Set down word for word each line from the start of the listing through the line that contains "Rocq list of", both included.
** Opening Entries supplied block **
(** * alarm_mutex2.c: the single alarm thread and its sorted request list

    A shallow embedding of [alarm_thread] and [main] of
    [src/alarm_mutex2.c].  The linked list hanging off [alarm_list] is a
    Rocq list of [alarm_t] records (the [link] field is the list spine);
    [int] and [time_t] values are integers with their wrap-around written
    out; what the two loops read from their environment (the clock, the
    results of the mutex calls, the input line, the allocator) is passed in
    explicitly, and what they do to the outside is returned as a list of
    events.  The file closes with a second, partial [main] (lines 159-189),
    an excerpt of the same loop with most of its body left out; the [main]
    embedded here is the complete one of lines 90-157. *)

From Stdlib Require Import ZArith List Bool Ascii String Lia Sorted Permutation.
Import ListNotations.
Local Open Scope Z_scope.

(** ** Machine integers *)

Module CInt.

(** Two's complement reading of [x] on [bits] bits. *)
Definition wrap_signed (bits x : Z) : Z :=
  (x + 2 ^ (bits - 1)) mod 2 ^ bits - 2 ^ (bits - 1).

Definition INT_MIN : Z := - 2 ^ 31.
Definition INT_MAX : Z := 2 ^ 31 - 1.
Definition LONG_MIN : Z := - 2 ^ 63.
Definition LONG_MAX : Z := 2 ^ 63 - 1.

(** [int] is 32 bits wide, [time_t] and [long] are 64 bits wide. *)
Definition to_int : Z -> Z := wrap_signed 32.
Definition to_time_t : Z -> Z := wrap_signed 64.

Definition clamp_long (x : Z) : Z := Z.max LONG_MIN (Z.min LONG_MAX x).

End CInt.

(** ** The alarm structure and the shared list *)

(** [struct alarm_tag]: [seconds] is an [int], [time] a [time_t], [message]
    the text held in the [char message[64]] array, without the NUL that
    ends it. *)
Record alarm_t : Type := mk_alarm {
  seconds : Z;
  time : Z;
  message : string
}.
(** ** Statistics *)

(** C3, as the code has it: after a [process] call that passes the bypass
    guards and raises no exception, [getStats().samples_processed] is the
    number of samples of that call, not a running total; [reset()] and a
    successful [initialize] set it to zero. *)
Theorem C3_samples_processed_is_last_call (M : LibM) (T : Transform)
    (env : ProcessEnv) (s : Filter) (input : list cplx) :
  isValidForProcessing s = true ->
  input <> [] ->
  (Z.of_nat (length input) <= 10 * fft_size_ s)%Z ->
  (forall k, throws env k = false) ->
  (exists s' output,
      process M T env s input = Some (s', output)
      /\ samples_processed (getStats s') = Z.of_nat (length input))
  /\ samples_processed (getStats (reset s)) = 0%Z
  /\ (forall sample_rate fft_size,
        snd (initialize M true true sample_rate fft_size s) = true ->
        samples_processed
          (getStats (fst (initialize M true true sample_rate fft_size s)))
        = 0%Z).
Proof.
  intros Hv Hne Hlen Hquiet. split; [|split].
  - destruct (process_returns M T env s input) as (s' & output & Hp).
    exists s', output. split; [exact Hp|].
    unfold process in Hp. rewrite Hv in Hp. cbn [negb orb] in Hp.
    destruct (Nat.eqb_spec (length input) 0) as [E|_];
      [destruct input; [contradiction | discriminate E]|].
    destruct (Z.ltb_spec (fft_size_ s * 10) (Z.of_nat (length input))); [lia|].
    destruct (process_loop _ _ _ _ _ _ _ _ _) as [s3 out| s3 |] eqn:Hloop.
    + injection Hp as <- _. reflexivity.
    + now apply process_loop_not_raised in Hloop.
    + discriminate Hp.
  - apply isValidForProcessing_true in Hv as (Hi & _).
    unfold reset. rewrite Hi. reflexivity.
  - intros sample_rate fft_size. unfold initialize.
    destruct (_ || _ || _); [discriminate|]. cbn [negb]. intros _. reflexivity.
Qed.

Lemma C3_samples_processed_is_last_call_witness :
  let s := ready libm_rational 256000 256 in
  isValidForProcessing s = true
  /\ exists s' output,
       process libm_rational (loopback 256) (quiet 0) s [cone; cone; cone]
       = Some (s', output)
       /\ samples_processed (getStats s') = 3%Z.
Proof.
  cbv zeta.
  assert (Hv : isValidForProcessing (ready libm_rational 256000 256) = true)
    by (vm_compute; reflexivity).
  split; [exact Hv|].
  refine (proj1 (C3_samples_processed_is_last_call libm_rational (loopback 256)
                   (quiet 0) _ [cone; cone; cone] Hv _ _ _)).
  - discriminate.
  - vm_compute. discriminate.
  - reflexivity.
Defined.

(** C3 as stated fails: after a call with one sample and a call with two,
    [getStats().samples_processed] is 2, the size of the last call; the sum
    3 is in the private counter, which no query returns. *)
Lemma C3_second_call_overwrites_the_count :
  match process libm_rational (loopback 256) (quiet 0)
          (ready libm_rational 256000 256) [cone] with
  | Some (s1, _) =>
      match process libm_rational (loopback 256) (quiet 0) s1 [cone; cone] with
      | Some (s2, _) =>
          samples_processed (getStats s1) = 1%Z
          /\ samples_processed (getStats s2) = 2%Z
          /\ total_samples_processed_ s2 = 3%Z
      | None => False
      end
  | None => False
  end.
Proof. vm_compute. repeat split; reflexivity. Qed.
(** A transport error is handed on. *)
Lemma request_transport_error err :
  serve w url = inl err →
  request url w = ([GET url], Returned (None, Some err)).
Proof. intros H. run. rewrite H. reflexivity. Qed.

(** So is a failure to read the body. *)
Lemma request_read_error st err :
  serve w url = inr {| StatusCode := st; Body := inl err |} →
  request url w = ([GET url], Returned (None, Some err)).
Proof. intros H. run. rewrite H. reflexivity. Qed.

(** A body that does not decode: the decoder's error, whatever the status. *)
Lemma request_decode_error st body err :
  serve w url = inr {| StatusCode := st; Body := inr body |} →
  json_Unmarshal_interface body = inl err →
  request url w = ([GET url], Returned (None, Some err)).
Proof. intros H Hbody. run. rewrite H. simpl. rewrite Hbody. reflexivity. Qed.

(** A body that decodes to anything but an object: the type assertion
    panics, whatever the status. *)
Lemma request_not_object st body data :
  serve w url = inr {| StatusCode := st; Body := inr body |} →
  json_Unmarshal_interface body = inr data →
  (∀ m, data ≠ VMap m) →
  request url w
  = ([GET url],
     Panicked (TypeAssertionError (dynamic_type data) "map[string]interface {}")).
Proof.
  intros H Hbody Hdata. run. rewrite H. simpl. rewrite Hbody.
  destruct data; try reflexivity. congruence.
Qed.

(** Status 429. *)
Lemma request_rate_limited body m :
  serve w url = inr {| StatusCode := 429; Body := inr body |} →
  json_Unmarshal_interface body = inr (VMap m) →
  request url w
  = ([GET url],
     Returned (None, Some (errors_New
       ("Too Many Requests. Allowance resets in "
        +:+ string_of_int (60 - Minute w) +:+ " minutes.")))).
Proof. intros H Hbody. run. rewrite H. simpl. rewrite Hbody. reflexivity. Qed.

(** Any other status but 200, with a string under "error". *)
Lemma request_api_error st body m message :
  serve w url = inr {| StatusCode := st; Body := inr body |} →
  json_Unmarshal_interface body = inr (VMap m) →
  st ≠ 429 → st ≠ 200 →
  m !! "error" = Some (VStr message) →
  request url w = ([GET url], Returned (None, Some (errors_New message))).
Proof.
  intros H Hbody H429 H200 Herr. run. rewrite H. simpl. rewrite Hbody.
  rewrite bool_decide_false by done. rewrite bool_decide_true by done.
  run. unfold map_index. rewrite Herr. reflexivity.
Qed.

(** Any other status but 200, without a string under "error". *)
Lemma request_api_error_panics st body m :
  serve w url = inr {| StatusCode := st; Body := inr body |} →
  json_Unmarshal_interface body = inr (VMap m) →
  st ≠ 429 → st ≠ 200 →
  (∀ message, m !! "error" ≠ Some (VStr message)) →
  request url w
  = ([GET url],
     Panicked (TypeAssertionError (dynamic_type (map_index m "error")) "string")).
Proof.
  intros H Hbody H429 H200 Herr. run. rewrite H. simpl. rewrite Hbody.
  rewrite bool_decide_false by done. rewrite bool_decide_true by done.
  run. unfold map_index in *. destruct (m !! "error") as [[]|]; try reflexivity.
  exfalso. eapply Herr. reflexivity.
Qed.

(** Status 200: the value under "result", encoded again. *)
Lemma request_ok body m :
  serve w url = inr {| StatusCode := 200; Body := inr body |} →
  json_Unmarshal_interface body = inr (VMap m) →
  request url w = ([GET url], Returned (json_Marshal (map_index m "result"))).
Proof. intros H Hbody. run. rewrite H. simpl. rewrite Hbody. reflexivity. Qed.

(** A call that returns gives bytes or an error, never both, never neither. *)
Lemma request_returns t res err :
  request url w = (t, Returned (res, err)) →
  (∃ data, res = Some data ∧ err = None) ∨ (∃ e, res = None ∧ err = Some e).
Proof.
  run. destruct (serve w url) as [e|resp]; [intros [= <- <- <-]; eauto|].
  destruct (Body resp) as [e|body]; [intros [= <- <- <-]; eauto|].
  destruct (json_Unmarshal_interface body) as [e|data]; [intros [= <- <- <-]; eauto|].
  destruct data; try discriminate.
  destruct (bool_decide (StatusCode resp = 429)); [intros [= <- <- <-]; eauto|].
  destruct (bool_decide (StatusCode resp ≠ 200)); simpl.
  - destruct (map_index m "error"); try discriminate. intros [= <- <- <-]; eauto.
  - unfold json_Marshal. destruct (encodable _); intros [= <- <- <-]; eauto.
Qed.

End unwrapper.
(** ** A failing call is not atomic *)

(** C10.  When the coefficient test fails, [x] already holds the new
    stimulus with its noise and DC offset, while [cmplx], [y] and [y_i] are
    those of the earlier call; and the test is reached, for too short
    coefficients, whenever the stimulus stage completes. *)
Theorem degenerate_filter_keeps_new_stimulus lfilter_zi ui fil rng s :
  (forall s',
     calc lfilter_zi ui fil rng s = Reported NoProperCoefficients s' ->
     degenerate fil /\
     exists s1,
       stimulus ui (time_axis ui fil s) = Done s1 /\
       x s' = map (fun v => v + DC ui) (x (add_noise ui rng s1)) /\
       length (x s') = N s' /\
       N s' = (resolved_points ui fil + N_start ui)%nat /\
       same_response s s') /\
  (degenerate fil ->
   recognised (cmbStimulus ui) = true ->
   (cmbStimulus ui = "Pulse"%string ->
    (resolved_points ui fil + N_start ui)%nat <> 0%nat) ->
   exists s', calc lfilter_zi ui fil rng s = Reported NoProperCoefficients s').
Proof.
  split.
  - intros s' Hrep.
    pose proof (calc_final_grid lfilter_zi ui fil rng s) as [HN _].
    rewrite Hrep in HN. cbn [final] in HN.
    unfold calc in Hrep.
    destruct (stimulus ui (time_axis ui fil s)) as [s1| |] eqn:Hs1;
      cbn [bind] in Hrep.
    + unfold coefficients in Hrep. cbn [aa bb with_ba] in Hrep.
      destruct (Nat.min _ _ <? 2)%nat eqn:E; [|discriminate].
      injection Hrep as <-. apply Nat.ltb_lt in E.
      split; [exact E|]. exists s1. split; [reflexivity|].
      destruct (stimulus_done _ _ _ Hs1) as (_ & Hf1 & Hx1).
      specialize (Hx1 (time_axis_t ui fil s)).
      destruct Hf1 as (_&_&HN1&_&_&_&Hr1).
      destruct (add_noise_frame ui rng s1) as (_&_&HN2&_&_&_&Hr2).
      split; [reflexivity|].
      split.
      { cbn [x with_ba N] in *. rewrite add_dc_length, add_noise_length;
          congruence. }
      split; [rewrite HN; apply time_axis_N|].
      destruct (time_axis_frame ui fil s) as [_ Hr0].
      unfold same_response in *. cbn [cmplx y y_i with_ba add_dc with_x].
      rewrite add_dc_always. cbn [cmplx y y_i with_x].
      destruct Hr0 as (?&?&?), Hr1 as (?&?&?), Hr2 as (?&?&?).
      repeat split; congruence.
    + destruct (stimulus_reported _ _ _ _ Hs1) as [-> _]. discriminate.
    + discriminate.
  - intros Hd Hr Hp.
    destruct (stimulus_known ui (time_axis ui fil s) Hr) as (s1 & Hs1).
    { intros HP. rewrite time_axis_N. auto. }
    destruct (calc_after_stimulus lfilter_zi ui fil rng s s1 Hs1) as [Hbad _].
    eauto.
Qed.
(** Arguments that are not JSON and on which [json.loads] raises
    [ValueError]: an open bracket, then an integer of 4301 digits. *)
Definition unreadable_search : ToolCall :=
  {| tc_id := "call_4"; tc_name := "search_knowledge_base";
     tc_arguments := String "["%char (copies 4301 "1"%char) |}.

(** Arguments that are not JSON and on which [json.loads] raises
    [RecursionError]: 2000 open brackets. *)
Definition nested_search : ToolCall :=
  {| tc_id := "call_5"; tc_name := "search_knowledge_base";
     tc_arguments := copies 2000 "["%char |}.

Definition too_many_digits : PyExn :=
  ValueError
    "Exceeds the limit (4300 digits) for integer string conversion: value has 4301 digits; use sys.set_int_max_str_digits() to increase the limit".

Definition search_frame : string :=
  dq "{'type': 'message', 'content': 'search for X'}".

Definition hello_frame : string :=
  dq "{'type': 'message', 'content': '  hello '}".

Definition results_x : json :=
  JObj [("results", JArr [JStr "Result for 'X' #1"; JStr "Result for 'X' #2"])].

Definition blank_response : Response :=
  {| resp_content := Some "   "; resp_tool_calls := None |}.

Definition shown_response : Response :=
  {| resp_content := Some "  Here is what I found.
"; resp_tool_calls := None |}.

Definition deferred_response : Response :=
  {| resp_content := Some " I'll fetch that for you. ";
     resp_tool_calls := Some [search_x] |}.

(** The insert of the third event fails. *)
Definition loses_third (e : Event) : bool :=
  negb (ev_sequence_num e =? 3)%nat.

Definition greeted : Task :=
  messages_append (user_turn "hello")
    (add_event (svc := scripted [inl "Connection error."] reliable)
       "user_message" (Some "user") (Some "hello") None None None fresh).

End Fixtures.

(** ** The tool schema and further vocabulary *)

Section Coverage.

Context {py : PyRuntime} {svc : Services}.

(** [TOOLS], the schema handed to the completion service. *)
Definition TOOLS : json :=
  JArr
    [JObj
       [("type", JStr "function");
        ("function",
         JObj
           [("name", JStr "fetch_user_data");
            ("description",
             JStr "Fetch detailed user profile and subscription information");
            ("parameters",
             JObj
               [("type", JStr "object");
                ("properties",
                 JObj
                   [("user_id",
                     JObj
                       [("type", JStr "string");
                        ("description",
                         JStr "The user ID to fetch data for")])]);
                ("required", JArr [JStr "user_id"])])])];
     JObj
       [("type", JStr "function");
        ("function",
         JObj
           [("name", JStr "search_knowledge_base");
            ("description",
             JStr "Search internal knowledge base for information about a topic");
            ("parameters",
             JObj
               [("type", JStr "object");
                ("properties",
                 JObj
                   [("query",
                     JObj
                       [("type", JStr "string");
                        ("description",
                         JStr "The search query or topic to look up")])]);
                ("required", JArr [JStr "query"])])])]].

Definition str_items (v : json) : list string :=
  match v with
  | JArr items =>
      flat_map (fun x => match x with JStr s => [s] | _ => [] end) items
  | _ => []
  end.

(** The name and the required keys that one entry of the schema declares. *)
Definition declared_tool (entry : json) : list (string * list string) :=
  match getitem entry "function" with
  | inr f =>
      match getitem f "name", getitem f "parameters" with
      | inr (JStr name), inr parameters =>
          match getitem parameters "required" with
          | inr required => [(name, str_items required)]
          | inl _ => []
          end
      | _, _ => []
      end
  | inl _ => []
  end.

Definition declared_tools : list (string * list string) :=
  match TOOLS with
  | JArr entries => flat_map declared_tool entries
  | _ => []
  end.

(** What [process_tool_call] answers for a name it does not know. *)
Definition unknown_tool_payload : string :=
  json_dumps (JObj [("error", JStr "Unknown tool")]).

(** The two events the first pass issues for a call when the sequence
    counter stands at [n]. *)
Definition call_events (sid : string) (n : nat) (tc : ToolCall) : list Event :=
  [{| ev_session_id := sid;
      ev_event_type := "tool_call";
      ev_role := None;
      ev_content := Some (json_dumps (first_pass_input tc));
      ev_tool_call_id := Some (tc_id tc);
      ev_tool_name := Some (tc_name tc);
      ev_tool_result := None;
      ev_sequence_num := n + 1 |};
   {| ev_session_id := sid;
      ev_event_type := "tool_result";
      ev_role := None;
      ev_content := None;
      ev_tool_call_id := Some (tc_id tc);
      ev_tool_name := Some (tc_name tc);
      ev_tool_result := Some (first_pass_result tc);
      ev_sequence_num := n + 1 + 1 |}].

Fixpoint tool_events (sid : string) (n : nat) (l : list ToolCall)
  : list Event :=
  match l with
  | [] => []
  | tc :: l' => call_events sid n tc ++ tool_events sid (n + 1 + 1) l'
  end.

Definition tool_use_frame (tc : ToolCall) : Frame :=
  FrameToolUse (tc_name tc) (first_pass_result tc).

(** The calls that get a tool turn: the arguments parse and the tool,
    run again on them, does not raise. *)
Definition second_pass_ok (tc : ToolCall) : bool :=
  match json_loads (tc_arguments tc) with
  | inr v =>
      match process_tool_call (tc_name tc) v with
      | inr _ => true
      | inl _ => false
      end
  | inl _ => false
  end.

(** The calls on which the first pass raises: [json.loads] raises on the
    arguments, and not a [JSONDecodeError]. *)
Definition escapes (tc : ToolCall) : bool :=
  match load_tool_input tc with
  | inl _ => true
  | inr _ => false
  end.

(** The calls that the first pass handles: those before the first one on
    which it raises. *)
Fixpoint handled_calls (l : list ToolCall) : list ToolCall :=
  match l with
  | [] => []
  | tc :: l' => if escapes tc then [] else tc :: handled_calls l'
  end.

(** Fields that only [add_event] and [send_json] change. *)
Definition same_log (t t' : Task) : Prop :=
  issued_events t' = issued_events t
  /\ events_table t' = events_table t
  /\ sent t' = sent t
  /\ event_sequence t' = event_sequence t
  /\ session_id t' = session_id t
  /\ sessions_table t' = sessions_table t
  /\ llm_calls t' = llm_calls t.

Definition is_text_frame (f : Frame) : bool :=
  match f with
  | FrameText _ => true
  | _ => false
  end.

Definition is_done_frame (f : Frame) : bool :=
  match f with
  | FrameDone => true
  | _ => false
  end.

Definition is_user_message (e : Event) : bool :=
  ev_event_type e =? "user_message".

(** The turns that [stream_llm_response] writes to the history. *)
Definition assistant_or_tool (m : Message) : Prop :=
  role m = "assistant" \/ role m = "tool".

(** The user messages among the frames, up to the first frame on which
    the receive loop raises: the frames are read in order and skipped ones
    leave nothing. These are the messages whose turn is run as long as no
    turn raises. *)
Fixpoint message_inputs (frames : list string) : list string :=
  match frames with
  | [] => []
  | frame :: rest =>
      match user_message_of frame with
      | Some user_input => user_input :: message_inputs rest
      | None => if ends_receive_loop frame then [] else message_inputs rest
      end
  end.

(** One turn after the other, until a turn raises. *)
Fixpoint run_turns (inputs : list string) (t : Task) : option Result :=
  match inputs with
  | [] => Some (Ok t)
  | user_input :: rest =>
      match run_turn user_input t with
      | Some (Ok t') => run_turns rest t'
      | Some (Exn e t') => Some (Exn e t')
      | None => None
      end
  end.

(** The store when the receive loop starts. *)
Definition connected (sid uid : string)
    (events0 : list Event) (sessions0 : list SessionRow) : Task :=
  add_event "session_start" None (Some sid) None None None
    {| session_id := sid;
       user_id := uid;
       event_sequence := 0;
       messages := [];
       events_table := events0;
       sessions_table := sessions0 ++ [active_row sid uid];
       sent := [];
       llm_calls := 0;
       issued_events := [];
       tool_invocations := [] |}.

Definition session_start_event (sid : string) : Event :=
  {| ev_session_id := sid;
     ev_event_type := "session_start";
     ev_role := None;
     ev_content := Some sid;
     ev_tool_call_id := None;
     ev_tool_name := None;
     ev_tool_result := None;
     ev_sequence_num := 1 |}.

Definition user_message_event (t : Task) (user_input : string) : Event :=
  {| ev_session_id := session_id t;
     ev_event_type := "user_message";
     ev_role := Some "user";
     ev_content := Some user_input;
     ev_tool_call_id := None;
     ev_tool_name := None;
     ev_tool_result := None;
     ev_sequence_num := event_sequence t + 1 |}.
** Closing Entries supplied block **
### Task solution
(** * alarm_mutex2.c: the single alarm thread and its sorted request list

    A shallow embedding of [alarm_thread] and [main] of
    [src/alarm_mutex2.c].  The linked list hanging off [alarm_list] is a
    Rocq list of [alarm_t] records (the [link] field is the list spine);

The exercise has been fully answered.